Petition to decriminalise euthanasia receives 75,000 signatures

A petition calling for euthanasia to be fully decriminalised will be debated in parliament after receiving nearly 75,000 signatures.
Campaign group Stichting Levenseinderegie wants the decision to be taken out of the hands of doctors and entrusted with specialist “end of life support workers”, with patients having the final say.
Wim van Dijk, a retired psychologist who founded Stichting Levenseinderegie, was convicted last year of breaking the Medicines Act by supplying an anti-nausea drug to dozens of people as an “essential part” of a suicide kit.
He was given 40 hours’ community service and a six-month suspended jail sentence. Since his conviction he has turned his energies to reforming the law.
His group commissioned research which found that 71% of people support an alternative law under which “people decide for themselves if and when euthanasia and assisted suicide should be applied”.
Living wills would be used if people are no longer capable of deciding for themselves.
The group says a bill to regulate voluntary termination of life will be presented to parliament early in the New Year. Progressive-liberal party ˇD66, which is leading talks to form the next government, also favours decriminalisation.

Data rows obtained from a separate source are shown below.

(* ===== verification/BuilderProofs.v ===== *)
(** A build that passes on the host is one that the service accepts: its bindings, its
    disks, its scan, its fixtures and the signed runs that they come from. *)

From S2P Require Import Prelude Regex GoLib Numbers Types Scores Paths Measurement Evaluation Validate ValidateProofs Sha256 GoJson.
From S2P Require Import Canonical Documents Results ResultsProofs Artifacts Hidden Signatures Checkpoint History Store Platform Preparation.
From S2P Require Import Suites Runners Snapshots Sources Host Wheels Inventory InventoryProofs Executor ExecutorProofs Builder.
From Stdlib Require Import Ascii.
Open Scope Z_scope.

(** * Names *)

Lemma last_sep_inj (c : ascii) (a b x y : list ascii) : c ∉ x → c ∉ y → a ++ c :: x = b ++ c :: y → a = b ∧ x = y.
Proof.
  intros Hx Hy E%(f_equal (@rev ascii)). rewrite !rev_app_distr in E. cbn in E. rewrite <-!app_assoc in E. cbn in E.
  apply sep_inj in E as [Ex%(f_equal (@rev ascii)) Ea%(f_equal (@rev ascii))]; [|by rewrite list_elem_of_In, <-in_rev, <-list_elem_of_In..].
  by rewrite !rev_involutive in Ex, Ea.
Qed.
Lemma nat_string_digits n : "-"%char ∉ list_of (nat_string n).
Proof.
  unfold nat_string. rewrite int_string_nonneg by lia. destruct (nat_digits_spec (Z.of_nat n)) as [_ [Hf _]]; [lia|].
  rewrite Forall_forall in Hf. intros Hc%Hf. done.
Qed.
Lemma nat_string_inj n k : nat_string n = nat_string k → n = k.
Proof. intros E%int_string_inj. lia. Qed.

Euthanasia and assisted suicide have been permitted in the Netherlands since 2002, but only under strict conditions and depend on doctors deciding that a person’s suffering is unbearable and cannot be relieved.
Nearly 10,000 people died through euthanasia in 2025, but one in three requests are refused. All cases are referred to a special committee and doctors face prosecution if they do not comply with the terms.
Van Dijk has argued the current law required doctors to make subjective judgments about a patient’s level of suffering that they could not reliably gauge, leading to inconsistencies.
Doctors can also refuse to grant euthanasia requests on grounds of conscience.